3. Voici ma pensée, dit l’apôtre : je ne veux que vous en détourner ; je ne dis pas que les idoles puissent nuire en quelque chose, qu’elles aient une vertu, quelle qu’elle soit. Les idoles ne sont rien. Mais je veux que vous les preniez en mépris. Mais, me dira-t-on, si vous voulez que nous les prenions en mépris, pourquoi vous montrez-vous si jaloux de nous détourner des viandes qui leur sont offertes ? C’est qu’on ne les offre pas à votre Dieu. « Ce que les païens immolent », dit l’apôtre, « ils l’immolent au démon, et non pas à Dieu (20) ». Gardez-vous donc de courir chez vos ennemis. Si vous étiez le fils d’un roi, admis à la table de votre père, vous ne l’abandonneriez pas, pour la table des condamnés, de ceux qui sont aux fers dans les prisons ; votre père ne le souffrirait pas ; au contraire, il emploierait la violence pour vous en détourner, non que cette table pût vous nuire, mais parce qu’elle serait indigne, et de votre noblesse et de la table royale. En effet, ceux dont je parle, sont aussi des esclaves, des criminels, des infâmes, des condamnés dans les fers, réservés à un supplice insupportable, à des maux sans nombre. Comment donc ne rougissez-vous pas de ces honteux excès, de ces êtres serviles ? quand des condamnés dressent leurs tables, comment osez-vous y courir, et prendre votre part de leurs festins ? Si je vous en éloigne, c’est que le but des sacrificateurs, c’est que la qualité des gens qui vous reçoivent, souille les mets qu’ils vous présentent. « Je désire que vous n’ayez aucune société avec les démons ». Comprenez-vous la tendresse inquiète d’un père ? Comprenez-vous l’affection qu’exprime si éloquemment sa parole ? Je ne veux pas, dit-il, que vous ayez rien de commun avec eux.

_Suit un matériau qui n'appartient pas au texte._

(** * Autocomplete form element: a shallow embedding of
      [src/elements/Autocomplete.tsx] and the properties of its value adapter,
      event bridge, portal mounting and rendering guards.

    The source file holds two revisions of the component: the first renders the
    listbox inline, the second renders it through a Popper portal.  The value
    adapter, the event callbacks and the clear button are textually the same in
    both; the parts that differ live in the modules [Inline] and [Portal]. *)

From Stdlib Require Import List String Ascii Bool Arith Lia Floats.
Import ListNotations.
Local Open Scope string_scope.
Local Open Scope list_scope.

(* ================================================================== *)
(** * JavaScript values *)

(** [type Primitive = string | number]; a JavaScript number is a binary64
    float. *)
Definition number := float.

Inductive Primitive : Type :=
| PStr (s : string)
| PNum (n : number).

(** The run-time values that flow through [value], [hookValue] and the event
    payloads.  The declared type of [value] is [Primitive | Primitive[] | null];
    [undefined] is what indexing an empty array or reading an absent property
    yields. *)
Inductive JsValue : Type :=
| VUndefined
| VNull
| VPrim (p : Primitive)
| VArr (items : list Primitive).

(** [FieldValue]: the declared type of the host-owned value. *)
Inductive FieldValue : Type :=
| FNull
| FPrim (p : Primitive)
| FArr (items : list Primitive).

Definition of_field (v : FieldValue) : JsValue :=
  match v with
  | FNull => VNull
  | FPrim p => VPrim p
  | FArr l => VArr l
  end.

(** [v == null]: true of [null] and of [undefined]. *)
Definition loose_null (v : JsValue) : bool :=
  match v with VUndefined | VNull => true | _ => false end.

(** [a ?? b]. *)
Definition nullish (a b : JsValue) : JsValue :=
  if loose_null a then b else a.

(** [arr[i]]: [undefined] past the end. *)
Definition array_get (l : list Primitive) (i : nat) : JsValue :=
  match nth_error l i with
  | Some p => VPrim p
  | None => VUndefined
  end.

(** The shapes of section 3's invariant. *)
Definition is_array (v : JsValue) : Prop := exists l, v = VArr l.
Definition is_scalar_or_null (v : JsValue) : Prop :=
  v = VNull \/ exists p, v = VPrim p.

(* ================================================================== *)
(** * Value adapter *)

(** [hookValue] (lines 172-179 and 534-541):
<<
    if (multiple) {
        if (Array.isArray(value)) return value;
        if (value == null) return [];
        return [value];
    }
    return Array.isArray(value) ? (value[0] ?? null) : value;
>> *)
Definition hookValue (multiple : bool) (value : JsValue) : JsValue :=
  if multiple then
    match value with
    | VArr l => VArr l
    | VUndefined | VNull => VArr []
    | VPrim p => VArr [p]
    end
  else
    match value with
    | VArr l => nullish (array_get l 0) VNull
    | v => v
    end.


(* ================================================================== *)
(** * Equality of primitives *)

(** [a === b] on primitives: strings by content, numbers by IEEE equality
    (so [NaN !== NaN]), never across the two types. *)
Definition prim_strict_eq (a b : Primitive) : bool :=
  match a, b with
  | PStr s, PStr t => String.eqb s t
  | PNum x, PNum y => PrimFloat.eqb x y
  | _, _ => false
  end.

(** SameValueZero, the comparison of [Array.prototype.includes]: as [===]
    except that [NaN] is found. *)
Definition same_value_zero (a b : Primitive) : bool :=
  match a, b with
  | PNum x, PNum y => PrimFloat.eqb x y || (PrimFloat.is_nan x && PrimFloat.is_nan y)
  | _, _ => prim_strict_eq a b
  end.

Definition includes (l : list Primitive) (x : Primitive) : bool :=
  existsb (fun y => same_value_zero y x) l.

(** [uaValue === opt], with [opt] a primitive. *)
Definition strict_eq_prim (v : JsValue) (opt : Primitive) : bool :=
  match v with
  | VPrim p => prim_strict_eq p opt
  | _ => false
  end.

(* ================================================================== *)
(** * Caller-supplied functions *)

(** A call either completes with a value or throws. *)
Inductive Completion (A : Type) : Type :=
| Normal (a : A)
| Throw (e : string).
Arguments Normal {A} a.
Arguments Throw {A} e.

Definition cbind {A B} (c : Completion A) (k : A -> Completion B) : Completion B :=
  match c with
  | Normal a => k a
  | Throw e => Throw e
  end.

(** [xs.map(f)]: left to right, the first throw ends the loop. *)
Fixpoint map_completion {A B} (f : nat -> A -> Completion B) (i : nat) (xs : list A)
  : Completion (list B) :=
  match xs with
  | [] => Normal []
  | x :: rest =>
      cbind (f i x) (fun y =>
      cbind (map_completion f (S i) rest) (fun ys => Normal (y :: ys)))
  end.

Definition FilterOptions := list Primitive -> string -> Completion (list Primitive).
Definition GetOptionDisabled := Primitive -> Completion bool.
Definition GroupBy := Primitive -> Completion (option string).

(* ================================================================== *)
(** * Props and component state *)

(** [AutocompleteProps] after the destructuring defaults of lines 51-86 and
    410-448 ([multiple = false], [clearable = true], ...).  An [option] is a
    prop that may be [undefined]. *)
Record Props : Type := {
  value : JsValue;
  disabled : bool;
  options : list Primitive;
  multiple : bool;
  freeSolo : bool;
  openOnFocus : bool;
  clearable : bool;
  selectOnFocus : option bool;
  clearOnBlur : option bool;
  handleHomeEndKeys : option bool;
  filterOptions : option FilterOptions;
  getOptionDisabled : option GetOptionDisabled;
  groupBy : option GroupBy;
  placeholder : string;
  label : option string;
  helperText : option string;
  autoFocus : bool;
  readOnly : bool;
  listboxMaxHeight : number;
  listboxWidth : option number
}.

(** The two [useState] cells both revisions have: [open] and [input]. *)
Record State : Type := {
  open : bool;
  input : string
}.

(* ================================================================== *)
(** * The host and the event bridge *)

(** What an event carries: [{ value: v }] or [{ input: s }]. *)
Inductive Payload : Type :=
| ValuePayload (v : JsValue)
| InputPayload (s : string).

(** The calls the component makes on the host, in the order made. *)
Inductive HostCall : Type :=
| SetValue (v : JsValue)
| RaiseEvent (name : string) (payload : Payload).

(** A callback runs against the component's next state and the host. *)
Record World : Type := {
  st : State;
  host_log : list HostCall
}.

Definition Handler (A : Type) : Type := World -> A * World.

Definition ret {A} (a : A) : Handler A := fun w => (a, w).

Definition bind {A B} (m : Handler A) (k : A -> Handler B) : Handler B :=
  fun w => let (a, w') := m w in k a w'.

Notation "m ;; k" := (bind m (fun _ => k))
  (at level 61, right associativity).

Definition exec {A} (m : Handler A) (w : World) : World := snd (m w).

Definition call_host (c : HostCall) : Handler unit :=
  fun w => (tt, {| st := st w; host_log := host_log w ++ [c] |}).

(** The host's setter, [props.setValue]. *)
Definition setValue (v : JsValue) : Handler unit := call_host (SetValue v).

(** The host's [props.raiseEvent], a required member of [FormElementProps]. *)
Definition raiseEvent (name : string) (payload : Payload) : Handler unit :=
  call_host (RaiseEvent name payload).

(** [emit] (lines 167-169, 529-531): [raiseEvent?.(name, payload)]. *)
Definition emit (name : string) (payload : Payload) : Handler unit :=
  raiseEvent name payload.

Definition setOpen (b : bool) : Handler unit :=
  fun w => (tt, {| st := {| open := b; input := input (st w) |};
                   host_log := host_log w |}).

Definition setInput (s : string) : Handler unit :=
  fun w => (tt, {| st := {| open := open (st w); input := s |};
                   host_log := host_log w |}).

(** [onChange] (lines 206-212, 590-595):
<<
    const out = multiple ? newVal : (newVal ?? null);
    setValue(out); emit("change", { value: out }); setInput("");
>> *)
Definition onChange (multiple : bool) (newVal : JsValue) : Handler unit :=
  let out := if multiple then newVal else nullish newVal VNull in
  setValue out ;;
  emit "change" (ValuePayload out) ;;
  setInput "".

(** [onInputChange] (lines 213-216, 596-599). *)
Definition onInputChange (newInput : string) : Handler unit :=
  setInput newInput ;;
  emit "input" (ValuePayload (VPrim (PStr newInput))).

(** [onOpen] and [onClose] (lines 218-225, 601-602); [input] is the text of the
    render that created the callback. *)
Definition onOpen (input : string) : Handler unit :=
  setOpen true ;; emit "open" (InputPayload input).

Definition onClose (input : string) : Handler unit :=
  setOpen false ;; emit "close" (InputPayload input).

(** [onClickInput] (lines 230-232, 611-613). *)
Definition onClickInput (p : Props) : Handler unit :=
  if negb (disabled p) && negb (readOnly p) then setOpen true else ret tt.

(** [const cleared = multiple ? [] : null] *)
Definition cleared (multiple : bool) : JsValue :=
  if multiple then VArr [] else VNull.

(** The clear button's [onClick] (lines 290-296, 679-685). *)
Definition clear_onClick (multiple : bool) : Handler unit :=
  setValue (cleared multiple) ;;
  setInput "" ;;
  emit "clear" (ValuePayload (cleared multiple)) ;;
  emit "change" (ValuePayload (cleared multiple)).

Ensuite, comme il n’a fait jusque-là qu’exhorter, les esprits épais auraient pu se croire en droit de mépriser ses paroles ; voilà pourquoi, après avoir dit. « Je ne veux pas » ; après avoir dit : « Vous, soyez juges » ; il émet une décision, il formule la loi : « Vous ne pouvez pas boire le calice du Seigneur, et le calice des démons. Vous ne pouvez pas participer à la table du Seigneur, et à la table des démons (21) ». Ces seuls noms lui suffisent pour les détourner ; par ce qui suit, il veut leur faire honte : « Est-ce que nous voulons irriter Dieu, en le piquant de jalousie ? Sommes-nous plus forts que lui (22) ? » C’est-à-dire, prétendons-nous essayer si Dieu est assez fort pour nous punir ; voulons-nous l’irriter, en passant du côté contraire, en nous mettant dans les rangs de ses ennemis ? Ces paroles rappellent une ancienne histoire, le péché des anciens parents. Voilà pourquoi il se sert de la parole que Moïse fit entendre autrefois contre les Juifs, quand il les accusait d’idolâtrie, et qu’il faisait ainsi parler Dieu : « Ils m’ont piqué de jalousie », dit le texte, « en adorant ceux qui n’étaient point Dieu, et ils m’ont irrité par leurs idoles ». (Deut. 32,21) Sommes-nous plus forts que lui ? Comprenez-vous ce qu’il y a de terrible, de fait pour épouvanter, dans cette réprimande ? Il les fait tressaillir en les réduisant ainsi à l’absurde ; il les secoue fortement, et il rabaisse leur orgueil. Et pourquoi, me dira-t-on, n’a-t-il pas tout d’abord énoncé les idées qui étaient les plus capables de les écarter des idoles ? C’est que son habitude est d’avoir recours à plusieurs preuves, de réserver les plus fortes pour les dernières, et d’emporter la conviction parla surabondance de ses moyens. Voilà pourquoi il commence par les malheurs moindres, il arrive ensuite à ce qu’il y a de plus funeste. Ajoutez à cela qu’en commençant par les paroles moins sévères, il prépare les esprits à recevoir le reste. « Tout m’est permis, mais tout n’est pas avantageux ; tout m’est permis, mais tout n’édifie pas (23). Que personne ne cherche sa propre satisfaction, mais le bien des autres (24) ».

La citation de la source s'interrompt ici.